Dig.. huge favor I need decal of Gold Rush's Murals... also wanted to see if you can airbrush a bra or hair over the chick boobs, cause my nieces and nephew come over way too much, and I don't need my sis-in-laws chewing me out for letting them see that. LOL


----------



## dig_derange (Nov 26, 2003)

> _Originally posted by 65rivi_@Jan 14 2011, 09:46 AM~19594925
> *Dig.. huge favor I need decal of Gold Rush's Murals... also wanted to see if you can airbrush a bra or hair over the chick boobs, cause my nieces and nephew come over way too much, and I don't need my sis-in-laws chewing me out for letting them see that. LOL
> *


im on it!


----------



## TINGOS (Dec 30, 2010)

WHAT DIG MY NIG.


----------



## Hydrohype (Jan 29, 2005)

> _Originally posted by dig_derange_@Dec 21 2010, 05:01 PM~19387238
> *alright sold more of those half sheets than I had, so I bought some more if anyone wants any.
> 
> also drew this lil one up for some 4x6 photo stock sheets.  these are great for plates & well everything on here.  I'm whoring these out for  $3 shipped.
> ...


I still have to use the ones you sent me, but when i get some more money I will pay you for some more felix plates.. did you ever get those red cadi felix plates squared
away? i take some of those too! :biggrin:


----------



## kustombuilder (Nov 8, 2005)

> _Originally posted by dig_derange_@Dec 21 2010, 06:01 PM~19387238
> *alright sold more of those half sheets than I had, so I bought some more if anyone wants any.
> 
> also drew this lil one up for some 4x6 photo stock sheets.  these are great for plates & well everything on here.  I'm whoring these out for  $3 shipped.
> ...


 :wow:


----------



## dig_derange (Nov 26, 2003)

Wutup Tingos! yo is Sho Nuff ready to be picked up this wknd?

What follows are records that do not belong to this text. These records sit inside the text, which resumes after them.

(** * python_dash: oil price dashboard and ship flows

  A shallow embedding of the computational parts of [src/app.py]
  (fetching, the rolling price history, the spread, the history table) and
  of [src/ship_flows_mock.py] (port lookup and linear interpolation of ship
  positions), with the properties of the specification stated over it.

  Python values are embedded as the interpreter has them: JSON numbers are
  unbounded integers or IEEE binary64 floats (Rocq's primitive floats),
  exceptions are an explicit error result, and [datetime.now()] is the
  number of microseconds of the naive local date. *)

From Stdlib Require Import ZArith List String Ascii Bool Floats Sorted Lia.
From Stdlib Require Import DecimalString.
Import ListNotations.

Set Warnings "-inexact-float,-register-all".
Local Open Scope Z_scope.

(** ** Python values, exceptions and the builtins the scripts use *)

Module Py.

(** What [json.loads] can produce. A dict is kept as its list of items:
    keys of a parsed object are unique and lookups take the first match. *)
Inductive pyval : Type :=
| PNone
| PBool (b : bool)
| PInt (z : Z)
| PFloat (f : float)
| PStr (s : string)
| PList (l : list pyval)
| PDict (items : list (string * pyval)).

Inductive exn : Type :=
| RequestException   (* transport failure of requests.get, timeout included *)
| JSONDecodeError    (* requests.exceptions.JSONDecodeError, a RequestException *)
| AttributeError
| TypeError
| ValueError
| OverflowError.

Inductive result (A : Type) : Type :=
| Ok (a : A)
| Raise (e : exn).
Arguments Ok {A} a.
Arguments Raise {A} e.

Definition bind {A B : Type} (m : result A) (k : A -> result B) : result B :=
  match m with
  | Ok a => k a
  | Raise e => Raise e
  end.

Fixpoint dict_lookup (k : string) (items : list (string * pyval)) : option pyval :=
  match items with
  | [] => None
  | (k', v) :: rest => if String.eqb k' k then Some v else dict_lookup k rest
  end.

(** [v.get(k, d)]: only a dict has the method. *)
Definition py_get (v : pyval) (k : string) (d : pyval) : result pyval :=
  match v with
  | PDict items =>
      match dict_lookup k items with
      | Some x => Ok x
      | None => Ok d
      end
  | _ => Raise AttributeError
  end.

(** [float(z)] for an int: correctly rounded (to nearest, ties to even);
    an int beyond the largest double raises OverflowError. *)
Definition float_of_int (z : Z) : result float :=
  let f := SF2Prim (binary_normalize prec emax z 0 false) in
  if PrimFloat.is_infinity f then Raise OverflowError else Ok f.

Inductive pynum : Type :=
| NInt (z : Z)
| NFloat (f : float).

(** bool is a subclass of int. *)
Definition as_num (v : pyval) : option pynum :=
  match v with
  | PBool b => Some (NInt (Z.b2z b))
  | PInt z => Some (NInt z)
  | PFloat f => Some (NFloat f)
  | _ => None
  end.

(** [a - b] *)
Definition py_sub (a b : pyval) : result pyval :=
  match as_num a, as_num b with
  | Some (NInt x), Some (NInt y) => Ok (PInt (x - y))
  | Some (NFloat x), Some (NFloat y) => Ok (PFloat (x - y)%float)
  | Some (NInt x), Some (NFloat y) =>
      bind (float_of_int x) (fun fx => Ok (PFloat (fx - y)%float))
  | Some (NFloat x), Some (NInt y) =>
      bind (float_of_int y) (fun fy => Ok (PFloat (x - fy)%float))
  | _, _ => Raise TypeError
  end.

End Py.

Import Py.

Notation "x <- m ;; k" := (Py.bind m (fun x => k))
(at level 61, m at next level, right associativity).

(** ** src/app.py *)

Module App.

(** *** fetch_oil_prices *)

(** A response as the function reads it: the status code and what
    [.json()] returns, [None] when the body is not JSON and the call raises. *)
Record response : Type := { status_code : Z; json : option pyval }.

(** The outcome of one [requests.get(..., timeout=10)]. *)
Inductive http : Type :=
| Fails                       (* raises a RequestException *)
| Responds (r : response).

Definition requests_get (o : http) : result response :=
  match o with
  | Fails => Raise RequestException
  | Responds r => Ok r
  end.

Definition response_json (r : response) : result pyval :=
  match json r with
  | Some v => Ok v
  | None => Raise JSONDecodeError
  end.

(** One entry of the returned dict: ['price'], ['timestamp'], ['success']. *)
Record quote : Type := { price : pyval; timestamp : pyval; success : bool }.

(** The returned dict: ['wti'] and ['brent']. *)
Record prices : Type := { wti : quote; brent : quote }.

(** The [st.error] calls of the function. *)
Inductive st_error : Type :=
| ApiError (wti_status brent_status : Z)
| NetworkError (e : exn)
| UnexpectedError (e : exn).

(** [data.get('data', {}).get('rates', {}).get(symbol, 0)] *)
Definition rate_of (data : pyval) (symbol : string) : result pyval :=
  d <- py_get data "data" (PDict []) ;;
  r <- py_get d "rates" (PDict []) ;;
  py_get r symbol (PInt 0).

(** [data.get('data', {}).get('timestamp', 0)] *)
Definition timestamp_of (data : pyval) : result pyval :=
  d <- py_get data "data" (PDict []) ;;
  py_get d "timestamp" (PInt 0).

(** The body of the [try]: the value returned together with the message
    shown, or the exception that leaves the block. *)
Definition fetch_try (w b : http) : result (option prices * list st_error) :=
  wti_response <- requests_get w ;;
  brent_response <- requests_get b ;;
  if (status_code wti_response =? 200) && (status_code brent_response =? 200) then
    wti_data <- response_json wti_response ;;
    brent_data <- response_json brent_response ;;
    wp <- rate_of wti_data "WTI" ;;
    wt <- timestamp_of wti_data ;;
    bp <- rate_of brent_data "BRENT" ;;
    bt <- timestamp_of brent_data ;;
    Ok (Some {| wti := {| price := wp; timestamp := wt; success := true |};
                brent := {| price := bp; timestamp := bt; success := true |} |},
        [])
  else
    Ok (None, [ApiError (status_code wti_response) (status_code brent_response)]).

(** [except requests.exceptions.RequestException] comes first. *)
Definition is_request_exception (e : exn) : bool :=
  match e with
  | RequestException | JSONDecodeError => true
  | _ => false
  end.

(** The whole function: no exception escapes the two handlers. The
    arguments are the outcomes of the WTI and of the Brent request. *)
Definition fetch_oil_prices (w b : http) : option prices * list st_error :=
  match fetch_try w b with
  | Ok r => r
  | Raise e =>
      if is_request_exception e then (None, [NetworkError e])
      else (None, [UnexpectedError e])
  end.

(** *** format_price *)

Section Display.

(** Python's [format(price, '.2f')], the builtin behind the f-string: it
    rounds a number to two decimals and raises on a value it cannot format
    (None, a str, a list, a dict, an int too large for a float). *)
Variable format_2f : pyval -> result string.

(** [f"${price:.2f}"] *)
Definition format_price (p : pyval) : result string :=
  s <- format_2f p ;;
  Ok (String "$" s).

(** *** main: the price history kept in the session state *)

(** [datetime.now()]: a naive local date, counted in microseconds. *)
Definition datetime : Type := Z.

(** One element of a history list: ['price'] and ['timestamp']. *)
Record entry : Type := { e_price : pyval; e_timestamp : datetime }.

(** [st.session_state.price_history]: the ['wti'] and the ['brent'] list. *)
Record history : Type := { h_wti : list entry; h_brent : list entry }.

(** The session state: [None] while ['price_history'] is not in it. *)
Definition session_state : Type := option history.

(** The literal 100 of lines 255 to 258. *)
Definition MAX_HISTORY : nat := 100.

(** [l[-n:]] for a positive [n]: the last [n] elements, all of [l] when it
    is shorter. *)
Definition last_n {A : Type} (n : nat) (l : list A) : list A :=
  skipn (List.length l - n) l.

(** Lines 255 to 258, for one list. *)
Definition keep_last {A : Type} (l : list A) : list A :=
  if (MAX_HISTORY <? List.length l)%nat then last_n MAX_HISTORY l else l.

(** Lines 242 to 252, for one list. *)
Definition append_if_success (l : list entry) (q : quote) (current_time : datetime)
  : list entry :=
  if success q then l ++ [ {| e_price := price q; e_timestamp := current_time |} ]
  else l.

(** Lines 240 to 258: the update of the history when [current_prices] is a
    dict. *)
Definition update_history (h : history) (current_prices : prices)
  (current_time : datetime) : history :=
  let w := append_if_success (h_wti h) (wti current_prices) current_time in
  let b := append_if_success (h_brent h) (brent current_prices) current_time in
  {| h_wti := keep_last w; h_brent := keep_last b |}.

(** Lines 238 to 258 and the [else] of line 341: the history after the
    cycle; a fetch that returned [None] leaves it as it is. *)
Definition record (h : history) (current_prices : option prices)
  (current_time : datetime) : history :=
  match current_prices with
  | Some cp => update_history h cp current_time
  | None => h
  end.

(** Lines 231 and 232: the history the script works on. *)
Definition current_history (ss : session_state) : history :=
  match ss with
  | None => {| h_wti := []; h_brent := [] |}
  | Some h => h
  end.

Definition string_is_empty (s : string) : bool :=
  match s with
  | EmptyString => true
  | String _ _ => false
  end.
(** X4. The truthful fast path: when the rules are set, the truthful
    claim of the roll ranks above the current claim and the first draw is
    below [0.65 + truth_bias], [decide_action] raises with the truthful
    claim, empties the pending slot, and touches nothing else: no profile
    is created, even for an opponent never seen before. *)
Theorem truthful_fast_path (numpy : np.Numpy)
    (mk_ctx : option (Claim -> Z -> vec -> Q -> Q -> bool -> Q -> Q -> vec))
    (self : t) (cmp : Claim -> Claim -> Z)
    (opponent_id : string) (current_claim : Claim)
    (my_roll : Roll) (round_index : Z) (rnd : Draws) :
  rules_set self ->
  compare_claims self = Some cmp ->
  let truth := _canonical_claim_from_roll my_roll in
  (0 < cmp truth current_claim)%Z ->
  (u_truth rnd < 0.65 + truth_bias self)%Q ->
  decide_action numpy mk_ctx opponent_id (Some current_claim) my_roll
    round_index rnd self
  = (with_last_context self None, Ok (raise_claim truth)).
Proof.
  intros (_ & [nxt Hn] & [catf Hcat] & [mr Hmr]) Hc truth Habove Hcoin.
  unfold decide_action, bind, assert_rules, reads, get, ret, set_last_context,
    _best_truthful_above.
  subst truth. cbv beta. rewrite Hc, Hn, Hcat, Hmr. cbn [call rbind].
  rewrite Hc. cbn [call rbind].
  rewrite (proj2 (Z.ltb_lt _ _) Habove). cbv beta iota.
  rewrite (proj2 (Qltb_lt _ _) Hcoin). reflexivity.
Qed.

Lemma truthful_fast_path_witness :
  decide_action Fixture.numpy None "bob" (Some (3, 1)%Z)
    (5, 6)%Z 0%Z (Fixture.draws 0.5 0 0 0 0) Fixture.engine
  = (Fixture.engine, Ok (raise_claim (6, 5)%Z)).
Proof.
  apply (truthful_fast_path Fixture.numpy None Fixture.engine
           Fixture.compare_claims "bob" (3, 1)%Z (5, 6)%Z 0%Z
           (Fixture.draws 0.5 0 0 0 0)).
  - repeat split; eexists; reflexivity.
  - reflexivity.
  - reflexivity.
  - reflexivity.
Defined.

(** X5. The opening move on any engine whose rules are set: the claim
    raised is the truthful claim of the roll, unless that claim is in
    category "normal", in which case it is the baseline (3,2) lifted once
    or twice; the engine only loses its pending context. *)
Theorem opening_move (numpy : np.Numpy)
    (mk_ctx : option (Claim -> Z -> vec -> Q -> Q -> bool -> Q -> Q -> vec))
    (self : t) (nxt : Claim -> Claim) (catf : Claim -> string)
    (opponent_id : string) (my_roll : Roll) (round_index : Z) (rnd : Draws) :
  rules_set self ->
  next_higher_claim self = Some nxt ->
  categorize_claim self = Some catf ->
  let truth := _canonical_claim_from_roll my_roll in
  decide_action numpy mk_ctx opponent_id None my_roll round_index rnd self
  = (with_last_context self None,
     Ok (raise_claim
           (if String.eqb (catf truth) "normal"
            then Nat.iter (random_choice [1; 1; 2]%nat (pick rnd)) nxt (3, 2)%Z
            else truth))).
Proof.
  intros ([cmp Hc] & _ & _ & [mr Hmr]) Hn Hcat truth.
  unfold decide_action, bind, assert_rules, reads, get, ret, set_last_context,
    _is_weak_truth, _pressure_jump_above.
  subst truth. cbv beta. rewrite Hc, Hn, Hcat, Hmr. cbn [call rbind].
  rewrite Hcat. cbn [call rbind].
  destruct (String.eqb (catf _) "normal"); [|reflexivity].
  rewrite (climb_iter self nxt) by exact Hn. reflexivity.
Qed.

> _Originally posted by Hydrohype_@Jan 14 2011, 11:26 AM~19595657
> *I still have to use the ones you sent me, but when i get some more money I will pay you for some more felix plates..  did you ever get those red cadi felix plates squared
> away? i take some of those too! :biggrin:
> *



& PinkRegal Jayson was cool enough to send me one he had, but copying a scaled down copy didn't work so well. Started trying to re-touch it up in photoshop but gave up on it temporarily. I'll get back to it soon.


----------



## importmadness (Apr 14, 2006)

cant wait and see what u are goin to print next!!!


----------



## laredo85 (Jan 20, 2009)

> _Originally posted by importmadness_@Jan 14 2011, 05:57 PM~19598693
> *cant wait and see what u are goin to print next!!!
> *


Ill post a pic wen I get it :biggrin:


----------



## Reverend Hearse (Jan 2, 2006)

> _Originally posted by dig_derange_@Jan 14 2011, 12:09 PM~19596577
> *Wutup Tingos! yo is Sho Nuff ready to be picked up this wknd?
> & PinkRegal Jayson was cool enough to send me one he had, but copying a scaled down copy didn't work so well. Started trying to re-touch it up in photoshop but gave up on it temporarily.  I'll get back to it soon.
> *


I've got a whit background to take a new pi of my plate .... I'll do it this weekend and PM ya...


----------



## Scur-rape-init (Oct 3, 2008)

Dig, how about a run of for sale signs? Any plans bro? :biggrin:


----------



## dig_derange (Nov 26, 2003)

yeah, I'm actually almost done with some for Phantom. I'll post 'em up when they're done. Parking tickets & pink slips coming soon too. 

& basically anything is available per request. that's mostly what I've been busy doing & the reason I haven't busted out with anything else for mass consumption in a minute. 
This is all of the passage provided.